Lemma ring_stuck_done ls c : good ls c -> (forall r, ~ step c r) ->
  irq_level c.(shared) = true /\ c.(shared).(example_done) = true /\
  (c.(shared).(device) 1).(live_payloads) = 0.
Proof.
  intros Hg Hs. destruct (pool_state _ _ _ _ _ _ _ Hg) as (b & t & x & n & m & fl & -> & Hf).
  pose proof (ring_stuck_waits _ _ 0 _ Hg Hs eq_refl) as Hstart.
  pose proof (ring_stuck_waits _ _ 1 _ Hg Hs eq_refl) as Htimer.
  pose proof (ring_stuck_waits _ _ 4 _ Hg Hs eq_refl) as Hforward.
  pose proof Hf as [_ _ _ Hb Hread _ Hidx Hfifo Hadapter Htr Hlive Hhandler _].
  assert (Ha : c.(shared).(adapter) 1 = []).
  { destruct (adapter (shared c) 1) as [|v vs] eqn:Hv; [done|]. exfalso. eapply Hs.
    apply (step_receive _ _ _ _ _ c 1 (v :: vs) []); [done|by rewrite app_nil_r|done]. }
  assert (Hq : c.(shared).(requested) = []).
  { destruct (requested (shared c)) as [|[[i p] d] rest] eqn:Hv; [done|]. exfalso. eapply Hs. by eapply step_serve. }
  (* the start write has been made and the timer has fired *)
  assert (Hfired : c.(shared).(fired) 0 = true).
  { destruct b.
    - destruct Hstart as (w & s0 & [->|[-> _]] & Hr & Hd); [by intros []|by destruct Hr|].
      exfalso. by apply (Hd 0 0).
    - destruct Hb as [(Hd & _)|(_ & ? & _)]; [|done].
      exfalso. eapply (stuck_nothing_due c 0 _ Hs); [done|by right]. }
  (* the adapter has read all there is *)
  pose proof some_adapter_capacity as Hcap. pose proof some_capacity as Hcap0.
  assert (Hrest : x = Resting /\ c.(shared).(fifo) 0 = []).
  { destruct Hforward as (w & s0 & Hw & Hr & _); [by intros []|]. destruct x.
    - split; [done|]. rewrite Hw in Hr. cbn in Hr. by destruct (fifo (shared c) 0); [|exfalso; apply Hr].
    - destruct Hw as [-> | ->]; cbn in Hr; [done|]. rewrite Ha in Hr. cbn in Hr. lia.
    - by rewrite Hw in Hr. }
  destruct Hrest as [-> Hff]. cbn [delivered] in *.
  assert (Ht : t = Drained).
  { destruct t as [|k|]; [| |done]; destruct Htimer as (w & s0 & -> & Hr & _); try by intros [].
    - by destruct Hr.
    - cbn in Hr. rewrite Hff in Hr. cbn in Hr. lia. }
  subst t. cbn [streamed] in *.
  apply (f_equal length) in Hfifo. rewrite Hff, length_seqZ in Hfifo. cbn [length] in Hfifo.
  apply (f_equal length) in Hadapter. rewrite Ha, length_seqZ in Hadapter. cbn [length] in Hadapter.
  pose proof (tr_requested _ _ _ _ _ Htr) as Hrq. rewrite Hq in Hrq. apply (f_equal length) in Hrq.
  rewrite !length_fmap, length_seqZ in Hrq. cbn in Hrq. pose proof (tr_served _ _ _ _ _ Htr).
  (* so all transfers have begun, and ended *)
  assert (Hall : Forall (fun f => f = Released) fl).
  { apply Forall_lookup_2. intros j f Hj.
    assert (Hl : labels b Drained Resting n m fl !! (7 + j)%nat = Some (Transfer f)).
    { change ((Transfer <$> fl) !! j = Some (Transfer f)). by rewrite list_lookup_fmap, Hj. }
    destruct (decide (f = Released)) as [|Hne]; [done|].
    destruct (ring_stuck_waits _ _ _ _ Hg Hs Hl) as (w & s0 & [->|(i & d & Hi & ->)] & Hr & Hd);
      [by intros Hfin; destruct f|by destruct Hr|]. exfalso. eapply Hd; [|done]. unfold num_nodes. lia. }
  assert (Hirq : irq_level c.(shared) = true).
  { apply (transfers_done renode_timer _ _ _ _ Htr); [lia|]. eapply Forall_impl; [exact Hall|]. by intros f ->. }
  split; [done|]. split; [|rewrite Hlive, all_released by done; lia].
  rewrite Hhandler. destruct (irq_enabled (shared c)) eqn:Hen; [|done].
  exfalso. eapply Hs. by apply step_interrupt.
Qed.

= = = =

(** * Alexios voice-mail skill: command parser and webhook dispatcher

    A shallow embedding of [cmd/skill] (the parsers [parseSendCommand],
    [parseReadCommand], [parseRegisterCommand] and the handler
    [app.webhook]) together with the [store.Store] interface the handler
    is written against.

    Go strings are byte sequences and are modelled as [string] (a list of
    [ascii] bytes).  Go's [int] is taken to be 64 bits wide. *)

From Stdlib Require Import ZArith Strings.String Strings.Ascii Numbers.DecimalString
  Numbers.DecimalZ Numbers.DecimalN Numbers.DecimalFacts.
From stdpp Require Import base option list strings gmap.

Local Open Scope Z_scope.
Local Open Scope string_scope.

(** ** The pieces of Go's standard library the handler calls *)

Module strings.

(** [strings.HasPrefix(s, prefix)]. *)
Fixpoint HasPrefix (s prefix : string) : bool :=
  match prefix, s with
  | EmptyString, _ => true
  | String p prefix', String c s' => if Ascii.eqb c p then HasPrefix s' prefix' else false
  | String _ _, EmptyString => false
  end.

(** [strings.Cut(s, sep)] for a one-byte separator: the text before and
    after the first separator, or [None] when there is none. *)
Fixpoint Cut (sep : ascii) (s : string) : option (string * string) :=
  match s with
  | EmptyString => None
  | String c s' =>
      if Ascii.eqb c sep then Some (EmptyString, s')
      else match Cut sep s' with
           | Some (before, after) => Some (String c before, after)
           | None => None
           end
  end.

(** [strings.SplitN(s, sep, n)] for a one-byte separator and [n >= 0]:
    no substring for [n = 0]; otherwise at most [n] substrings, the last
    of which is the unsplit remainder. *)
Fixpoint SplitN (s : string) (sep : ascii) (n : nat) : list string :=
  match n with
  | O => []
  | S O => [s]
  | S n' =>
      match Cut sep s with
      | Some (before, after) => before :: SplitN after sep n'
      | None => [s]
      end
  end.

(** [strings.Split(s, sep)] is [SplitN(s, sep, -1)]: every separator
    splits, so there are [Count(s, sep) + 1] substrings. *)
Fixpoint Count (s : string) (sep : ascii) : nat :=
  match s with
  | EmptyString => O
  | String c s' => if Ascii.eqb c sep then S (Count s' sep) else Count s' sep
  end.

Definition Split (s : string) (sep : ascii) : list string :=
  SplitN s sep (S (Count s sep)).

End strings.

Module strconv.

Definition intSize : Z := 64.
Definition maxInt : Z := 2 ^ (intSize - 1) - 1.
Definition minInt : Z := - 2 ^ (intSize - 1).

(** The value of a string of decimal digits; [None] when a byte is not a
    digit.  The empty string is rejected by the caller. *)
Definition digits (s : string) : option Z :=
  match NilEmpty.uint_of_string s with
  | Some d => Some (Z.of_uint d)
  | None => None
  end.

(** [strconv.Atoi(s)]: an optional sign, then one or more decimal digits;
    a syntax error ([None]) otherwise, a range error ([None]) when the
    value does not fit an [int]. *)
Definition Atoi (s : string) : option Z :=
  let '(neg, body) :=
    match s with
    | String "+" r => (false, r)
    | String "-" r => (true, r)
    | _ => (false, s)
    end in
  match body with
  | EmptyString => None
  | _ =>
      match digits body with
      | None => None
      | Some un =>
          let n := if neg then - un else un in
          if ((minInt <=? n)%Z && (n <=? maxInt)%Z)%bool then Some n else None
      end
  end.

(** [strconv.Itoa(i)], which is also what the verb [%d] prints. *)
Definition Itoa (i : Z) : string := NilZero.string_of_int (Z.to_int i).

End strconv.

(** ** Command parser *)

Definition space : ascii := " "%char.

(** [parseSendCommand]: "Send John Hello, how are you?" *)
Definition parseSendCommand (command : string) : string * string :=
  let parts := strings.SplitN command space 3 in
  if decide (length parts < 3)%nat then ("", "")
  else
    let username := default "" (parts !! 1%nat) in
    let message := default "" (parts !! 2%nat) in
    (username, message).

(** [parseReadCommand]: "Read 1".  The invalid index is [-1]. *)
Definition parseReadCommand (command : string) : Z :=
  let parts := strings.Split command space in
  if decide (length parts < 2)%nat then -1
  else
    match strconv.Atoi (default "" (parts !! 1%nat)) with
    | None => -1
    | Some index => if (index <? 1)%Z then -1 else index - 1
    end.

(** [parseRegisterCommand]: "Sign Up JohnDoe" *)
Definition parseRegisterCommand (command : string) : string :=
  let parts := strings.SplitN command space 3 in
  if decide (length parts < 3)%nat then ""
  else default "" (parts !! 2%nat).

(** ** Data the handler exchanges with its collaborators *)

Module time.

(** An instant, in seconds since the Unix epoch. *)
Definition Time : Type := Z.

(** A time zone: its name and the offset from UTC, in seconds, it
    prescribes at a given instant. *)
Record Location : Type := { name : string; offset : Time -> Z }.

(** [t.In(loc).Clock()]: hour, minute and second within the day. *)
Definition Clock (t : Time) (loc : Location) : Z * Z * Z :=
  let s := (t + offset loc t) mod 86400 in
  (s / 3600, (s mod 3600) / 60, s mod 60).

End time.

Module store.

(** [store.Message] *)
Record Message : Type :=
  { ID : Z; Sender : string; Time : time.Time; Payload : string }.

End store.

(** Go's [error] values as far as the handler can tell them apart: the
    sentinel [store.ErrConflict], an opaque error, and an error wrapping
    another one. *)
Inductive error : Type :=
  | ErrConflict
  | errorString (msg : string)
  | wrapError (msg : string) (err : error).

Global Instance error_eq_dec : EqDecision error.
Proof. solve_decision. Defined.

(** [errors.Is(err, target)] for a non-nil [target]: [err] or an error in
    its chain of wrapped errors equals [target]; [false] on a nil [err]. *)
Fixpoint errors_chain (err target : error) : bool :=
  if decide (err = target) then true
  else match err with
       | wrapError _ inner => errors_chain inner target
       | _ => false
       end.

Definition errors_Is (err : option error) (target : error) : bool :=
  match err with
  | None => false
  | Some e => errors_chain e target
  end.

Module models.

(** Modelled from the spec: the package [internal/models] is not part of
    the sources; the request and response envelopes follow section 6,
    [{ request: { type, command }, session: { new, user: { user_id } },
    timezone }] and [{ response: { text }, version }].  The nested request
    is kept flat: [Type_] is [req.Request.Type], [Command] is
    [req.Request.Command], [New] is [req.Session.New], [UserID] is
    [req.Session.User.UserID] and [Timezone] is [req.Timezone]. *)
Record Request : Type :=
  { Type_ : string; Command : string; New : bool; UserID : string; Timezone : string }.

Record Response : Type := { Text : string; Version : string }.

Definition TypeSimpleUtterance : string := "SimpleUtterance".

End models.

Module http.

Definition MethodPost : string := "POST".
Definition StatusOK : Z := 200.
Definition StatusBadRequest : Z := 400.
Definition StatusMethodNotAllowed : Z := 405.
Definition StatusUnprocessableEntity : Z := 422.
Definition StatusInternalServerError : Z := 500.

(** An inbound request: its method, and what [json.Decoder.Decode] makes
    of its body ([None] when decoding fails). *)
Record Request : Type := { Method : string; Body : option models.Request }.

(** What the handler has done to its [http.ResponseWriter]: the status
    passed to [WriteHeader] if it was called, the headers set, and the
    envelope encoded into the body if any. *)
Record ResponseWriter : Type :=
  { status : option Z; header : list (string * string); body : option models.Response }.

= = = =

- Exercise brief
Extract from the listing above the lines between the line containing "Lemma ring_stuck_done ls" and the line containing "assert (Ha : c.(shared).(adapter) 1 = []).", keeping both of those lines. Output nothing else.

- Task response
Lemma ring_stuck_done ls c : good ls c -> (forall r, ~ step c r) ->
  irq_level c.(shared) = true /\ c.(shared).(example_done) = true /\
  (c.(shared).(device) 1).(live_payloads) = 0.
Proof.
  intros Hg Hs. destruct (pool_state _ _ _ _ _ _ _ Hg) as (b & t & x & n & m & fl & -> & Hf).
  pose proof (ring_stuck_waits _ _ 0 _ Hg Hs eq_refl) as Hstart.
  pose proof (ring_stuck_waits _ _ 1 _ Hg Hs eq_refl) as Htimer.
  pose proof (ring_stuck_waits _ _ 4 _ Hg Hs eq_refl) as Hforward.
  pose proof Hf as [_ _ _ Hb Hread _ Hidx Hfifo Hadapter Htr Hlive Hhandler _].
  assert (Ha : c.(shared).(adapter) 1 = []).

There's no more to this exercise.